Problem description. Below are the records. Retype exactly the lines between the lines holding "eapply Forall_impl; [|exact F]." and "matched env ->", inclusive.

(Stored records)

(** * AIQLeads Notion task uploader: a shallow embedding of
      [notion_task_uploader.py] and the properties of its three parts,
      the column normaliser, the remote index builder and the sync driver. *)

From Stdlib Require Import String Ascii List Arith ZArith Lia ZifyNat.
From stdpp Require Import base option list strings gmap fin_maps.

Local Open Scope string_scope.
Local Open Scope nat_scope.

(** ** Python values held by a row

    [csv.DictReader] yields one dictionary per line.  Its keys are the
    header names; a cell that is present is a [str], a cell missing at
    the end of a short line is [None] (the reader's [restval]).  Surplus
    cells of a long line are stored under the key [None], which is not a
    string: no name of the translation table and no later [.get] can
    reach that entry, and it is left out of a row here. *)

Inductive pyval : Type :=
| PNone
| PStr (s : string).

Global Instance pyval_eq_dec : EqDecision pyval.
Proof. solve_decision. Defined.

(** Python truthiness: [None] and the empty string are false. *)
Definition truthy (v : pyval) : bool :=
  match v with
  | PNone => false
  | PStr s => negb (String.eqb s "")
  end.

(** One line of an input file, in header order ([row.items()]). *)
Definition row : Type := list (string * pyval).

(** A normalised task, the dictionary [task] of [process_csv_files]. *)
Abbreviation task := (gmap string pyval).

(** ** The translation table *)

Definition COLUMN_MAPPING : list (string * string) :=
  [ ("Week/Milestone", "Sprint");
    ("Task Name", "Category");
    ("Description", "Task Description");
    ("Assigned LLM Tools", "Tools/APIs Required");
    ("Files Created", "API/Tokens Required");
    ("Dependencies", "Dependencies");
    ("Enhancements", "Notes/Comments");
    ("Acceptance Criteria", "Notes/Comments");
    ("Status", "Status");
    ("Priority", "Priority");
    ("Due Date", "Due Date");
    ("Estimated Effort", "Estimated Effort") ].

(** [COLUMN_MAPPING[old_key]], with [None] for [old_key not in COLUMN_MAPPING]. *)
Fixpoint assoc (tbl : list (string * string)) (k : string) : option string :=
  match tbl with
  | [] => None
  | (k', v) :: tbl' => if String.eqb k k' then Some v else assoc tbl' k
  end.

Definition mapped (old_key : string) : option string :=
  assoc COLUMN_MAPPING old_key.

(** ** The schema normaliser (lines 237-253)

    The body of [for old_key, value in row.items()].  The only statement
    that can raise is [task[new_key] += f" | {value}"], a [TypeError] when
    the value already stored is [None]; the result is [None] then. *)

Definition normalize_field (t : task) (kv : string * pyval) : option task :=
  let '(old_key, value) := kv in
  match mapped old_key with
  | Some new_key =>
      if String.eqb new_key "Notes/Comments" && bool_decide (is_Some (t !! new_key)) && truthy value
      then match t !! new_key, value with
           | Some (PStr old), PStr v => Some (<[new_key := PStr (old ++ " | " ++ v)]> t)
           | _, _ => None
           end
      else Some (<[new_key := value]> t)
  | None => Some (<[old_key := value]> t)
  end.

Fixpoint normalize_fields (t : task) (r : row) : option task :=
  match r with
  | [] => Some t
  | kv :: r' =>
      match normalize_field t kv with
      | Some t' => normalize_fields t' r'
      | None => None
      end
  end.

(** [if "Category" not in task and "Task Name" in task: ...] *)
Definition ensure_category (t : task) : task :=
  match t !! "Category", t !! "Task Name" with
  | None, Some name => <["Category" := name]> t
  | _, _ => t
  end.

Definition normalize_row (r : row) : option task :=
  match normalize_fields ∅ r with
  | Some t => Some (ensure_category t)
  | None => None
  end.


(** ** Dates: [datetime.strptime(s, "%m/%d/%Y")] and [strftime("%Y-%m-%d")]

    The two library calls of lines 194-195, modelled on ASCII text: the
    properties that rest on a text failing to parse are stated for ASCII
    text, those that name the year written for years from 1000 on.
    [strptime] compiles the format to the regular expression
    [(1[0-2]|0[1-9]|[1-9])/(3[0-1]|[1-2]\d|0[1-9]|[1-9]| [1-9])/(\d\d\d\d)],
    takes the first match at the start of the text, raises [ValueError]
    when there is none or when text remains after it, and raises
    [ValueError] again when the three numbers are not a calendar date.
    A matcher returns its matches in the order the regular expression
    engine tries them, each with the text left over. *)

Definition is_digit (c : ascii) : bool :=
  (48 <=? nat_of_ascii c) && (nat_of_ascii c <=? 57).

Definition digit_val (c : ascii) : nat := nat_of_ascii c - 48.

Definition in_range (lo hi : nat) (c : ascii) : bool :=
  is_digit c && (lo <=? digit_val c) && (digit_val c <=? hi).

Definition matcher (A : Type) : Type := string -> list (A * string).

(** One character of the class [[lo-hi]], read as a number. *)
Definition re_class (lo hi : nat) : matcher nat := fun s =>
  match s with
  | String c rest => if in_range lo hi c then [(digit_val c, rest)] else []
  | EmptyString => []
  end.

(** A literal character. *)
Definition re_lit (a : ascii) : matcher unit := fun s =>
  match s with
  | String c rest => if Ascii.eqb c a then [(tt, rest)] else []
  | EmptyString => []
  end.

Definition re_seq {A B C : Type} (f : A -> B -> C) (p : matcher A) (q : matcher B) : matcher C :=
  fun s => flat_map (fun '(a, s1) => map (fun '(b, s2) => (f a b, s2)) (q s1)) (p s).

Definition re_alt {A : Type} (p q : matcher A) : matcher A :=
  fun s => (p s ++ q s)%list.

Definition two_digits (hi lo : nat) : nat := 10 * hi + lo.

(** [%m]: [1[0-2]|0[1-9]|[1-9]] *)
Definition re_m : matcher nat :=
  re_alt (re_seq two_digits (re_class 1 1) (re_class 0 2))
 (re_alt (re_seq two_digits (re_class 0 0) (re_class 1 9))
         (re_class 1 9)).

(** [%d]: [3[0-1]|[1-2]\d|0[1-9]|[1-9]| [1-9]] *)
Definition re_d : matcher nat :=
  re_alt (re_seq two_digits (re_class 3 3) (re_class 0 1))
 (re_alt (re_seq two_digits (re_class 1 2) (re_class 0 9))
 (re_alt (re_seq two_digits (re_class 0 0) (re_class 1 9))
 (re_alt (re_class 1 9)
         (re_seq (fun _ d => d) (re_lit " "%char) (re_class 1 9))))).
(** X4: [get_users] answers with every user row of the store reached, in
    ascending order of the ids, each with its id, name and password;
    it writes nothing and closes its connection. *)
Theorem get_users_lists_every_user (env : Env) (w : world) :
  exists rows w',
    get_users env w = (Ok (users_response (map user_item rows)), w') /\
    Permutation rows (users (committed (reaches env) w)) /\
    StronglySorted (fun a b => user_id a <= user_id b) rows /\
    sqlite_file w' = sqlite_file w /\ pg_server w' = pg_server w /\
    closed_again w w'.
Proof.
  exists (sort_by id_asc (users (committed (reaches env) w))).
  unfold get_users, try_except, Runtime.bind, lift.
  rewrite get_db_connection_opens.
  unfold open_connection, execute, fetchall.
  cbn [engine store run conn_backend conn_view rows snd fst].
  rewrite users_list_rows.
  eexists. split; [reflexivity|].
  split; [apply sort_by_perm|].
  split.
  - pose proof (sort_by_sorted id_asc id_asc_total id_asc_trans
                  (users (committed (reaches env) w))) as S.
    induction S as [|u l S IH F]; constructor; [exact IH|].
    eapply Forall_impl; [|exact F].
    intros v H. apply Z.leb_le. exact H.
  - unfold closed_again. cbn. rewrite Nat.eqb_refl. cbn. auto.
Qed.







(** X9: the detail of a post on a store that is sent its own
    dialect, for an id the driver can bind: status 404 when no post
    with that id has an author among the users, and otherwise the post
    with its whole content, however long, and its time 8 hours later;
    nothing is written and the connection is closed. *)
Theorem get_post_on_matching_store {L : Library}
    (env : Env) (w : world) (i : Z) :
  matched env ->
  (reaches env = SQLite -> fits_64 i = true) ->
  let db := committed (reaches env) w in
  exists w',
    sqlite_file w' = sqlite_file w /\ pg_server w' = pg_server w /\
    closed_again w w' /\
    ((forall p u, In (p, u) (join db) -> post_id p <> i) ->
     get_post env i w = (Ok not_found, w')) /\
    (forall p u, In (p, u) (join db) -> post_id p = i ->
     exists p' u' data,
       In (p', u') (join db) /\ post_id p' = i /\
       get_post env i w =
         (Ok (VDict [("success", VBool true); ("data", data)], 200), w') /\
       getitem data "content" = Ok (VStr (post_content p')) /\
       getitem data "created_at" =
         Ok (format_created_at (value_of_stamp (post_created_at p')))).
Proof.
  intros M F db. subst db.
  destruct (Detail.get_post_matched env w i M F) as (w' & E & S & P & C).
  exists w'. split; [exact S|]. split; [exact P|]. split; [exact C|].
  unfold matching in E.
  destruct (filter _ _) as [|[p' u'] rest] eqn:Fl.
  - split; [intros _; exact E|].
    intros p u I Q. exfalso.
    assert (I' : In (p, u) (filter (fun pu => post_id (fst pu) =? i)%Z
                              (join (committed (reaches env) w)))).
    { apply filter_In. split; [exact I|]. apply Z.eqb_eq, Q. }
    rewrite Fl in I'. exact I'.
  - assert (I' : In (p', u') (filter (fun pu => post_id (fst pu) =? i)%Z
                                (join (committed (reaches env) w))))
      by (rewrite Fl; left; reflexivity).
    apply filter_In in I'. destruct I' as [I' Q']. apply Z.eqb_eq in Q'.
    split.
    + intros N. exfalso. exact (N p' u' I' Q').
    + intros p u _ _. exists p', u', (detail (p', u')).
      split; [exact I'|]. split; [exact Q'|]. split; [exact E|].
      split; reflexivity.
Qed.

Task solution.
    eapply Forall_impl; [|exact F].
    intros v H. apply Z.leb_le. exact H.
  - unfold closed_again. cbn. rewrite Nat.eqb_refl. cbn. auto.
Qed.







(** X9: the detail of a post on a store that is sent its own
    dialect, for an id the driver can bind: status 404 when no post
    with that id has an author among the users, and otherwise the post
    with its whole content, however long, and its time 8 hours later;
    nothing is written and the connection is closed. *)
Theorem get_post_on_matching_store {L : Library}
    (env : Env) (w : world) (i : Z) :
  matched env ->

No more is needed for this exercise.